**Task to carry out:** From the records below, please repeat exactly the line that has "Definition link_bad (ip", the line that has "on_inodes (iput ip) ;;", and every line between them, and nothing else.

*** Given information ***

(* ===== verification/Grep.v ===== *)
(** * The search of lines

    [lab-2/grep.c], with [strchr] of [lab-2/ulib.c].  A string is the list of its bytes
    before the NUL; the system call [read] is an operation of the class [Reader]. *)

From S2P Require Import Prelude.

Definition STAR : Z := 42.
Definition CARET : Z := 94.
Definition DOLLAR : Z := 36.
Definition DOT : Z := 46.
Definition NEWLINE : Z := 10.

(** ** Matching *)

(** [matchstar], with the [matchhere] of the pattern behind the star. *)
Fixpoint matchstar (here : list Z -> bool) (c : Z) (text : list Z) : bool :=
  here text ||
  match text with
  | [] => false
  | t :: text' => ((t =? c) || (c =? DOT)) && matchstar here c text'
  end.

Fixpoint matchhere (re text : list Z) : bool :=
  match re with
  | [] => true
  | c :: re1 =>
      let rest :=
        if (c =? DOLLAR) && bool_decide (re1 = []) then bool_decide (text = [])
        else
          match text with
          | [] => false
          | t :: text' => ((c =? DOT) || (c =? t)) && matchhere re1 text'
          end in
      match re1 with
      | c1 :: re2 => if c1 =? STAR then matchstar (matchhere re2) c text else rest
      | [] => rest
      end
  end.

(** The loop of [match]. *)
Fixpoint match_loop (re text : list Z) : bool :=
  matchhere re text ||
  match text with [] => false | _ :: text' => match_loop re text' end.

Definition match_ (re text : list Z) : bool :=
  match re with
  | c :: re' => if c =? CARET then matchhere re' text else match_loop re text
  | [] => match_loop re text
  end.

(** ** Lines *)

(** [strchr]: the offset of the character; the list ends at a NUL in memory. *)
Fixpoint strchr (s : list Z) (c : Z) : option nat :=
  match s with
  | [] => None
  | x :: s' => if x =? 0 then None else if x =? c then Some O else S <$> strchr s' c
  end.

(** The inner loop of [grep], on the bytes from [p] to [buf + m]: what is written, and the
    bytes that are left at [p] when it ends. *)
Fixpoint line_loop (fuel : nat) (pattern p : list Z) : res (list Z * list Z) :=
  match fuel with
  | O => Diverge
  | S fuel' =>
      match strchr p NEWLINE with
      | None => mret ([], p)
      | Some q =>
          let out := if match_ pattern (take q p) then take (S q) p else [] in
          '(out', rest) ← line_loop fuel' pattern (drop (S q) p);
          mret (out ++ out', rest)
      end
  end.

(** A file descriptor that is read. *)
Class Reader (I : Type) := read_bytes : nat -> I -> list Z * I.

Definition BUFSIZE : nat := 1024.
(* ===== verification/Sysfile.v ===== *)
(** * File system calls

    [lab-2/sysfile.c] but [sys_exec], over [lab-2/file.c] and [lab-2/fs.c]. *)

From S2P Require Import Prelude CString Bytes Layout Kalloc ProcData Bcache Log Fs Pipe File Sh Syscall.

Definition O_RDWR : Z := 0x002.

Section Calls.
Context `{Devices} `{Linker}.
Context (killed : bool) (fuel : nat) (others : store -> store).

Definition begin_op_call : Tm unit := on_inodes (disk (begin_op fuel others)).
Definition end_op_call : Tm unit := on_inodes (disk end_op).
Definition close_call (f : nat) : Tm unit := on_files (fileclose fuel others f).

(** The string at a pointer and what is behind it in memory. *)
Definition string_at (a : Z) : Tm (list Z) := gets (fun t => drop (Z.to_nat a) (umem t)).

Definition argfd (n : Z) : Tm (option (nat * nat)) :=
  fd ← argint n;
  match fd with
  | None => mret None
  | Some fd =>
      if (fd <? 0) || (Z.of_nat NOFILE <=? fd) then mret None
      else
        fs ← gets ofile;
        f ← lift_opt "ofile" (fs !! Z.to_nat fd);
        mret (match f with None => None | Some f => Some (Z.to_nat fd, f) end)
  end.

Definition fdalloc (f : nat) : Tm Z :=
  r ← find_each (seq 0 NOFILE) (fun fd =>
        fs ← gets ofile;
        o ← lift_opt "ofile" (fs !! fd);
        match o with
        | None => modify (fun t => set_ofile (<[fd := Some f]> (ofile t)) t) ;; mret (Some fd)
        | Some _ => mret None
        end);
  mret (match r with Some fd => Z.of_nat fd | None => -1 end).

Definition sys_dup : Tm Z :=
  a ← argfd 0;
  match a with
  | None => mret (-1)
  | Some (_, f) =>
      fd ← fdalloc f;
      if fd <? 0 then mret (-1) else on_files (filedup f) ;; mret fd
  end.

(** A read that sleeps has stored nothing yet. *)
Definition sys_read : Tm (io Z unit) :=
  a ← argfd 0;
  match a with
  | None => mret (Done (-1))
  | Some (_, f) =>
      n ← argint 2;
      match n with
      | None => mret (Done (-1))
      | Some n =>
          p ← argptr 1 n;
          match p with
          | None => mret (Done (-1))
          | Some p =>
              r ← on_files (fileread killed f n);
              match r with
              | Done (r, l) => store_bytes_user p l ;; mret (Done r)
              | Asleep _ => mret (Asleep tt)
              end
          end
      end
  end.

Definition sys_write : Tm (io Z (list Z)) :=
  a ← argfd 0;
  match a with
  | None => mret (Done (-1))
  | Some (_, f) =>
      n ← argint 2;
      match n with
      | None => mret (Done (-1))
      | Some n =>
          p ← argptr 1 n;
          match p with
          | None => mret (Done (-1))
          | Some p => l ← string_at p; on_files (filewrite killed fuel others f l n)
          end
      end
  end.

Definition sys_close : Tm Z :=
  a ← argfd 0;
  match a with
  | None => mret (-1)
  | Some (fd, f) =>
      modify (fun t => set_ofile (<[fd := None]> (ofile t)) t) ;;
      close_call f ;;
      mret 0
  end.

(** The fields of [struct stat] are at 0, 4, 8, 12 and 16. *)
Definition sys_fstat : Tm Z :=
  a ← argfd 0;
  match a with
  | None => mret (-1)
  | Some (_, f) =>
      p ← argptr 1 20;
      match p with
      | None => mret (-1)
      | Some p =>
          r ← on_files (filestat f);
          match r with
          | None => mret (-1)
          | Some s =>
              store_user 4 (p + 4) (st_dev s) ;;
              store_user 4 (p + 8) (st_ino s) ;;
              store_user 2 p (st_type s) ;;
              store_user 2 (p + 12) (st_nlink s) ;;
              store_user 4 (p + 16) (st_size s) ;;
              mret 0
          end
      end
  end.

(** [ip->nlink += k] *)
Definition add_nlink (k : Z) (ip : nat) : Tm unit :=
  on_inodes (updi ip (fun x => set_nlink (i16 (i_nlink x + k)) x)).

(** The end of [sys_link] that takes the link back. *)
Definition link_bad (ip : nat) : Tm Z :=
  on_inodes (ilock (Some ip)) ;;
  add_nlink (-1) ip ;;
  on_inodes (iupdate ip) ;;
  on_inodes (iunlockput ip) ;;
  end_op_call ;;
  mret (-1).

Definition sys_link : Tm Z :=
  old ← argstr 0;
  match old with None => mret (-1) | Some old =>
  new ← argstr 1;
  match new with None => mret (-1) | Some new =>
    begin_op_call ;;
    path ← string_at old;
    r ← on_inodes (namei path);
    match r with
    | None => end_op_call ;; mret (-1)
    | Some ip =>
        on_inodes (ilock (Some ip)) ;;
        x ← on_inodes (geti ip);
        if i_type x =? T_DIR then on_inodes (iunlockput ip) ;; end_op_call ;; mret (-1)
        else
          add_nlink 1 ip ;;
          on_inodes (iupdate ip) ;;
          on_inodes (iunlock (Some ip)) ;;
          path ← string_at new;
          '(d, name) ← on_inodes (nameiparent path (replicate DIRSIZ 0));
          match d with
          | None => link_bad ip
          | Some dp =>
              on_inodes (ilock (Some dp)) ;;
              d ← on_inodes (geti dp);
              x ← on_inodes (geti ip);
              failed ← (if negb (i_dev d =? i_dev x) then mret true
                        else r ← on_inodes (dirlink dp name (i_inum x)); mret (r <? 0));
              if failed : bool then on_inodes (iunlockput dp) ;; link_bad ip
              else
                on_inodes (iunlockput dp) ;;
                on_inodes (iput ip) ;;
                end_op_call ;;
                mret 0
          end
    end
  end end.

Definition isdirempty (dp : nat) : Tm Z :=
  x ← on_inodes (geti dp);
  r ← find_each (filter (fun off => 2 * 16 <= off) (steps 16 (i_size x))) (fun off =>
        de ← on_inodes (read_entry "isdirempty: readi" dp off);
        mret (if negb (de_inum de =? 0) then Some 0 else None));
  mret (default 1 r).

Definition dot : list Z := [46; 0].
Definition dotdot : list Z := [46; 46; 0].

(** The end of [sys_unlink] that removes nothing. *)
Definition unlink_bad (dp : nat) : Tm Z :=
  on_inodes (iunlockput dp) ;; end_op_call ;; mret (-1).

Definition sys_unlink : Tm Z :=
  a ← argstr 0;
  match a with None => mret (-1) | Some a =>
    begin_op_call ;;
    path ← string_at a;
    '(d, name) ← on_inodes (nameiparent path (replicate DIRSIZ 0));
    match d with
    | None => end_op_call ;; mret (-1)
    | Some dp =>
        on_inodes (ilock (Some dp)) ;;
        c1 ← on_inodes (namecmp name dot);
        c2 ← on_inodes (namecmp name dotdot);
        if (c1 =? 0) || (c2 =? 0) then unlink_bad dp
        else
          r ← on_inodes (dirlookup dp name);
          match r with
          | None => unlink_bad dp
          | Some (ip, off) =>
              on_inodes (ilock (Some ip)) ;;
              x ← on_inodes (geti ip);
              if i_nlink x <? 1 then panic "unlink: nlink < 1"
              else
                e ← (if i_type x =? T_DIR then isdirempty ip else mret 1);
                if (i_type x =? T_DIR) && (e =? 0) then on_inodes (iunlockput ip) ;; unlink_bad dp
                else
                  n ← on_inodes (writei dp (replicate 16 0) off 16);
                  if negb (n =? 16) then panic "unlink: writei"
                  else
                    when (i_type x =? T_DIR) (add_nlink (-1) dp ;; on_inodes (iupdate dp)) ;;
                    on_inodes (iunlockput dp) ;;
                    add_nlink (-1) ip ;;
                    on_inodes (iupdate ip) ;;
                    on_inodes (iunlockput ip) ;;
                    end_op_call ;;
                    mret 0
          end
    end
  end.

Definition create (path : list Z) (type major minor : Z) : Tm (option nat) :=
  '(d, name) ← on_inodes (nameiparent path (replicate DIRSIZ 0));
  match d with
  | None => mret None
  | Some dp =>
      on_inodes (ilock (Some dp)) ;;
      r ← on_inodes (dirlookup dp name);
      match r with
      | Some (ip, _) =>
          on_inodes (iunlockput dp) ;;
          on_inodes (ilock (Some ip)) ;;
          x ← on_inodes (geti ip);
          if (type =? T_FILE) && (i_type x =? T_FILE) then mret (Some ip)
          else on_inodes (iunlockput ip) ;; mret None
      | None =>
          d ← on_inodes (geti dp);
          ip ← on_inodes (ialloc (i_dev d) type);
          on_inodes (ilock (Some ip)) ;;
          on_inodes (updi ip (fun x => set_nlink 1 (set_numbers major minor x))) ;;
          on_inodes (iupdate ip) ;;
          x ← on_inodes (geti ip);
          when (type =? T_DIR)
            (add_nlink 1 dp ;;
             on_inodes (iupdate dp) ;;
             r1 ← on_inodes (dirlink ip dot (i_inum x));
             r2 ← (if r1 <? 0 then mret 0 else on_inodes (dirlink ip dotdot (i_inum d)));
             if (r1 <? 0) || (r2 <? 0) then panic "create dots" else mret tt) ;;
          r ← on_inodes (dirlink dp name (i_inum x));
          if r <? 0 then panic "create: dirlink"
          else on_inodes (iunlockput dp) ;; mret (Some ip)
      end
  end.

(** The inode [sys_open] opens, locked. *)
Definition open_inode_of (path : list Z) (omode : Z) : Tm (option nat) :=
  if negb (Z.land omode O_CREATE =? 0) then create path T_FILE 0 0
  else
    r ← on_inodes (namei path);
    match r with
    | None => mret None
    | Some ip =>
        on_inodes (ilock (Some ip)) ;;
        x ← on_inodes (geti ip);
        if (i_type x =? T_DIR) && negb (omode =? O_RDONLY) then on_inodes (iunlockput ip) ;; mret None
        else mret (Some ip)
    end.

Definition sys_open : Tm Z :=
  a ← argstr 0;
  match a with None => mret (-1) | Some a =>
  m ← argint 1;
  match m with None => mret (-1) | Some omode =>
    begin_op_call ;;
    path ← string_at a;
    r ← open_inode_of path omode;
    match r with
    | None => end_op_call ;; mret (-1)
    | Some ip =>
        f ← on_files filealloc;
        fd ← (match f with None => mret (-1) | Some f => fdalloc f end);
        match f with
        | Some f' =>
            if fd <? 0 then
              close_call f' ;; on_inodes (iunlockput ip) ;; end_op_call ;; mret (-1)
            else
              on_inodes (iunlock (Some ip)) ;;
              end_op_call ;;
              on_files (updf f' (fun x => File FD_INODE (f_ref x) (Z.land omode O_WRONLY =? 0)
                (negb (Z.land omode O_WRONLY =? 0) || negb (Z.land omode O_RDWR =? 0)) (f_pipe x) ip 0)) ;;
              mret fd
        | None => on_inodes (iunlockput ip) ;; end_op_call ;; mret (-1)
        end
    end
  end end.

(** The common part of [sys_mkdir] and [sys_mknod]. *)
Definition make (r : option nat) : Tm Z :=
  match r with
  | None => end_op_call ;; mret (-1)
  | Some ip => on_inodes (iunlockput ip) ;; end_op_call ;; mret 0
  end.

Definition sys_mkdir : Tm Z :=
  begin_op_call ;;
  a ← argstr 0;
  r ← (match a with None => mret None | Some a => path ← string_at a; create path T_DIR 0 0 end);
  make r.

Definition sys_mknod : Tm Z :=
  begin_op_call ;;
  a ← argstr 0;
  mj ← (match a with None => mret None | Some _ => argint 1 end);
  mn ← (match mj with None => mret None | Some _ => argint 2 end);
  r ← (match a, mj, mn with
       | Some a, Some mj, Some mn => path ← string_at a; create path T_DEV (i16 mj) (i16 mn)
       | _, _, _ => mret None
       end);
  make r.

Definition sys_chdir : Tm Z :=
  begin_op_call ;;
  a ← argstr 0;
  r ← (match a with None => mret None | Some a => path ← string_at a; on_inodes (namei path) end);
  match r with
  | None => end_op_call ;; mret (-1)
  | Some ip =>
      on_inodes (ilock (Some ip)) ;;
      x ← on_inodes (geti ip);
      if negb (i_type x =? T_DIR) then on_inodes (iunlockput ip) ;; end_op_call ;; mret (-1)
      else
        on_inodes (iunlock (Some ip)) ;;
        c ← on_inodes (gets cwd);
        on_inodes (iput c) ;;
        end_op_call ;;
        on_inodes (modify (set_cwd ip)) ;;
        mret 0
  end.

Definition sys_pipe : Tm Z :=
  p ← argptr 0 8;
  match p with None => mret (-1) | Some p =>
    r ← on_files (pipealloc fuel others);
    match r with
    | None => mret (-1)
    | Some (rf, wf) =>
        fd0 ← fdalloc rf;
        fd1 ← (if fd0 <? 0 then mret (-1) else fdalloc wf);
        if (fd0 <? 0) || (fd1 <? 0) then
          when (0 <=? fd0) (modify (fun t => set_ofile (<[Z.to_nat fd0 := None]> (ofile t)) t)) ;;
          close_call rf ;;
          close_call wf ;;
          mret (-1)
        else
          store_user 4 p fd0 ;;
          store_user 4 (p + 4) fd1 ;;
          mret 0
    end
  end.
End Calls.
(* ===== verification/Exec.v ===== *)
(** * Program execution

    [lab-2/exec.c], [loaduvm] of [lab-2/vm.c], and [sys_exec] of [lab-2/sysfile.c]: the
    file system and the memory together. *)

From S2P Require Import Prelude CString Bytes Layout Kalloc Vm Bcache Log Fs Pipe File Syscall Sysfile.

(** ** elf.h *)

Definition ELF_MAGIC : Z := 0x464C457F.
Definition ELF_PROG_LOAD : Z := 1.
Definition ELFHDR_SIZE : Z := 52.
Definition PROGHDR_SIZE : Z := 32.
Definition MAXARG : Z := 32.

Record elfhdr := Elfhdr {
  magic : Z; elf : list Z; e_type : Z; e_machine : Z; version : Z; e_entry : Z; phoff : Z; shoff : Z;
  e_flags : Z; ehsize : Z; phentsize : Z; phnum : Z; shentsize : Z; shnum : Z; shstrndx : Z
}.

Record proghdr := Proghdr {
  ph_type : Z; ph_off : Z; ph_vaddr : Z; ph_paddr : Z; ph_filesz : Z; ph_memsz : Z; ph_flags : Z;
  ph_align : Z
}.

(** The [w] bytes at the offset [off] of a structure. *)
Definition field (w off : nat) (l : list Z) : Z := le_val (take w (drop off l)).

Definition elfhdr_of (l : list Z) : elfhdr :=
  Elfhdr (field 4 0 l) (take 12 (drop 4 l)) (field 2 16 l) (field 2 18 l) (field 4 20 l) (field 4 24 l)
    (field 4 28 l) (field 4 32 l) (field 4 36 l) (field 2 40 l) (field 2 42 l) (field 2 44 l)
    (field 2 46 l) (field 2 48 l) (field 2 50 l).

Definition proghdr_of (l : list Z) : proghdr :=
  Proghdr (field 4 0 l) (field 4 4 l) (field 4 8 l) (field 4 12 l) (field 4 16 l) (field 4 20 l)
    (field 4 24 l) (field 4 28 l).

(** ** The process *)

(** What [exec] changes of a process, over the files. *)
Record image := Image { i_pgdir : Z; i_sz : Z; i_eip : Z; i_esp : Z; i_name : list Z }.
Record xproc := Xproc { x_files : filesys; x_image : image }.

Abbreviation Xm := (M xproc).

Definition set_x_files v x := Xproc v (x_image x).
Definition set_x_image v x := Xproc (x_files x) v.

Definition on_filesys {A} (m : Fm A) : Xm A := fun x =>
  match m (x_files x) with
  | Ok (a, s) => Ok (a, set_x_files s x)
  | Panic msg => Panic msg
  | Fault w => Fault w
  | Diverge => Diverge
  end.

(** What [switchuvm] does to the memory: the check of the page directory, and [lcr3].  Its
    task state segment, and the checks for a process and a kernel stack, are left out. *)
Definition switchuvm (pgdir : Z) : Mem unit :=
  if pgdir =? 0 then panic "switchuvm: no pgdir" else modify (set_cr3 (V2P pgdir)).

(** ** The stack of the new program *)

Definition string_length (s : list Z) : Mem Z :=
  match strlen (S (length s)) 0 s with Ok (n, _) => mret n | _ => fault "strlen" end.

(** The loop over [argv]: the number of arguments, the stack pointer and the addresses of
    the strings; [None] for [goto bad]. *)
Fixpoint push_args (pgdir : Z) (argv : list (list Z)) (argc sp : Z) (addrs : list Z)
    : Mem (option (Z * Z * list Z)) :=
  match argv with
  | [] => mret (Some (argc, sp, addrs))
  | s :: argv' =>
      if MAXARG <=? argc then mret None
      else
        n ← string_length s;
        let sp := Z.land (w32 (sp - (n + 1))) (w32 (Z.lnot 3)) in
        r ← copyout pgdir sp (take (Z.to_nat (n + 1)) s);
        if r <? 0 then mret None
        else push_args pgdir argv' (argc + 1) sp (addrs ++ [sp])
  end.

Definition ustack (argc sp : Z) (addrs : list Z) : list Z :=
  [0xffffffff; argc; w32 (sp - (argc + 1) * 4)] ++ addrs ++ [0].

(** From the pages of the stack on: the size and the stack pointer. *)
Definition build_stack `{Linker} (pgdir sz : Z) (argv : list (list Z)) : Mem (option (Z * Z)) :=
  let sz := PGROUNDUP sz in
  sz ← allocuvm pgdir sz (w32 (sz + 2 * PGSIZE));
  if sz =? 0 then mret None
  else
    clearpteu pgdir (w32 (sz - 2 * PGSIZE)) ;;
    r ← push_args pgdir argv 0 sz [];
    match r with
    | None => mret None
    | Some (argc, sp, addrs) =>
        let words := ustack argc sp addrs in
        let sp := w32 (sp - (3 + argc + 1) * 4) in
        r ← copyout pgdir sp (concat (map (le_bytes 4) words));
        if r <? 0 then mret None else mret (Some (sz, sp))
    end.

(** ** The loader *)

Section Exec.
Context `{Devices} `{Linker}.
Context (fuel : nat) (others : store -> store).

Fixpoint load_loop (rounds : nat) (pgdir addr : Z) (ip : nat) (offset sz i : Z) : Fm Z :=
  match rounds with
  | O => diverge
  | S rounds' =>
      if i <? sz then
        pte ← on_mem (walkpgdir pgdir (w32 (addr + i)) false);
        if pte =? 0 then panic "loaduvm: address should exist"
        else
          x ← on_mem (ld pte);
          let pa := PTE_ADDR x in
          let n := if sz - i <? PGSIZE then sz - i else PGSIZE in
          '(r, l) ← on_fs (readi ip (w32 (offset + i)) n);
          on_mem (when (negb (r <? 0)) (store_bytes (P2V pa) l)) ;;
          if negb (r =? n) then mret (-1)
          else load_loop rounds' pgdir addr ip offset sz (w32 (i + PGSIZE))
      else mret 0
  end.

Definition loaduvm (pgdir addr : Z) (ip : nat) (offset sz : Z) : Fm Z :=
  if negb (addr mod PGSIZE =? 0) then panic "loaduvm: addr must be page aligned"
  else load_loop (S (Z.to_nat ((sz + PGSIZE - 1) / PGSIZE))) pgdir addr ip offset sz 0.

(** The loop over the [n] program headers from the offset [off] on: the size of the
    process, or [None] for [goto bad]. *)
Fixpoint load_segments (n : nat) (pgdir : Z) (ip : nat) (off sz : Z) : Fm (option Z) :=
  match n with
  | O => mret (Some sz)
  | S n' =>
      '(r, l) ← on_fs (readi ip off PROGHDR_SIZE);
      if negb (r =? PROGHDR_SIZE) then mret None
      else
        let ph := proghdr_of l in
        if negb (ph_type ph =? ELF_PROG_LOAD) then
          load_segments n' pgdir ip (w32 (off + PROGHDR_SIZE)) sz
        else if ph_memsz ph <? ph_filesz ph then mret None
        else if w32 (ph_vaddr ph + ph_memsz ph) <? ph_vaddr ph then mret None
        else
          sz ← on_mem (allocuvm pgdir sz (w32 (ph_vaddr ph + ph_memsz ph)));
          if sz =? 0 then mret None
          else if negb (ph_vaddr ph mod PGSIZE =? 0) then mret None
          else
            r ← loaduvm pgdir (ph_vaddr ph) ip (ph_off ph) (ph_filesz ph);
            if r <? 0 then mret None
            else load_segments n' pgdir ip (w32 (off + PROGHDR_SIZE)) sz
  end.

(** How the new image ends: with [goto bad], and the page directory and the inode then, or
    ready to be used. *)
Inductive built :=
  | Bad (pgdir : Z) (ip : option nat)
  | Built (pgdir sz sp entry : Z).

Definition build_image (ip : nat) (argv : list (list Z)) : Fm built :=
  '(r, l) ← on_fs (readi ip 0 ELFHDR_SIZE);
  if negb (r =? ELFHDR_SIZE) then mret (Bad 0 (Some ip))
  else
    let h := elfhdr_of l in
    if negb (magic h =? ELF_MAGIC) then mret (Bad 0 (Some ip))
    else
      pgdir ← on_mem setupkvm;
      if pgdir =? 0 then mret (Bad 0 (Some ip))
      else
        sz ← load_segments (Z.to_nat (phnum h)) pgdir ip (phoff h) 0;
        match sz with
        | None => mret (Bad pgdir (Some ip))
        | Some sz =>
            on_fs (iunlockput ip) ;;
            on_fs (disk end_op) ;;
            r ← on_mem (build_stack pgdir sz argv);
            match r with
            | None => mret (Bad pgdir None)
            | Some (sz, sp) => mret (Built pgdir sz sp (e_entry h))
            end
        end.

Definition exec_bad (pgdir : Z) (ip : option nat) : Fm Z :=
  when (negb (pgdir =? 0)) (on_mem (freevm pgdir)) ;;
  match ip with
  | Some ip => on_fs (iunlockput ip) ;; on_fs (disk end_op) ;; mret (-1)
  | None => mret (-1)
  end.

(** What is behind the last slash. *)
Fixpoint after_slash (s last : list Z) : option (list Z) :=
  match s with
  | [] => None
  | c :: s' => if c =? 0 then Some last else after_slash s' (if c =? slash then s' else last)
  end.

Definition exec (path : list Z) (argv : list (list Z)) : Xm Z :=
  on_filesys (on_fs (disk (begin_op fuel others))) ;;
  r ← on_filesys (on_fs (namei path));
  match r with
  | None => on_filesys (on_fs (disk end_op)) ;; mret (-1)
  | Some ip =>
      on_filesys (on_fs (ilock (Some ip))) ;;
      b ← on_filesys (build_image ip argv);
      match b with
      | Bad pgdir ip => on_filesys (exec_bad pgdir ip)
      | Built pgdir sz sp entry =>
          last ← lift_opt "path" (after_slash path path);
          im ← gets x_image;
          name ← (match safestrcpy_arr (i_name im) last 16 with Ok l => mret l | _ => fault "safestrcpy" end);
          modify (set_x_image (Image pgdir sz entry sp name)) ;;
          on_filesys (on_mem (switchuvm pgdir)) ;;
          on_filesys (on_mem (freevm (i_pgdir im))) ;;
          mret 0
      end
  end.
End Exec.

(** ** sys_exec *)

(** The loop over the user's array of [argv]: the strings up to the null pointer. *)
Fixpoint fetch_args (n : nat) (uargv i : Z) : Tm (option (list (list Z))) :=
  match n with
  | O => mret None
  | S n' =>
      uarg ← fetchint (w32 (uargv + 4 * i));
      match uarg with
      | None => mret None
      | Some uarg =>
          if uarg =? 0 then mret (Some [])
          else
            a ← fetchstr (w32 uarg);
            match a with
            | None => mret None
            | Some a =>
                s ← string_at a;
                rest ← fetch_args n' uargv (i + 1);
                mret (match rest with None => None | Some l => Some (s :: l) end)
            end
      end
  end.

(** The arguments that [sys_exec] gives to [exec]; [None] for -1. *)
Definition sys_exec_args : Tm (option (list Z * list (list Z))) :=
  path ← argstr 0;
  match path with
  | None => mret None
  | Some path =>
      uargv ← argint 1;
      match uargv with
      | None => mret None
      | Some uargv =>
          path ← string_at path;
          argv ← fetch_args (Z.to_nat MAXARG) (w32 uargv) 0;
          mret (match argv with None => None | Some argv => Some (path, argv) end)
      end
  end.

*** End of Given information ***

**Result:**
Definition link_bad (ip : nat) : Tm Z :=
  on_inodes (ilock (Some ip)) ;;
  add_nlink (-1) ip ;;
  on_inodes (iupdate ip) ;;
  on_inodes (iunlockput ip) ;;
  end_op_call ;;
  mret (-1).

Definition sys_link : Tm Z :=
  old ← argstr 0;
  match old with None => mret (-1) | Some old =>
  new ← argstr 1;
  match new with None => mret (-1) | Some new =>
    begin_op_call ;;
    path ← string_at old;
    r ← on_inodes (namei path);
    match r with
    | None => end_op_call ;; mret (-1)
    | Some ip =>
        on_inodes (ilock (Some ip)) ;;
        x ← on_inodes (geti ip);
        if i_type x =? T_DIR then on_inodes (iunlockput ip) ;; end_op_call ;; mret (-1)
        else
          add_nlink 1 ip ;;
          on_inodes (iupdate ip) ;;
          on_inodes (iunlock (Some ip)) ;;
          path ← string_at new;
          '(d, name) ← on_inodes (nameiparent path (replicate DIRSIZ 0));
          match d with
          | None => link_bad ip
          | Some dp =>
              on_inodes (ilock (Some dp)) ;;
              d ← on_inodes (geti dp);
              x ← on_inodes (geti ip);
              failed ← (if negb (i_dev d =? i_dev x) then mret true
                        else r ← on_inodes (dirlink dp name (i_inum x)); mret (r <? 0));
              if failed : bool then on_inodes (iunlockput dp) ;; link_bad ip
              else
                on_inodes (iunlockput dp) ;;
                on_inodes (iput ip) ;;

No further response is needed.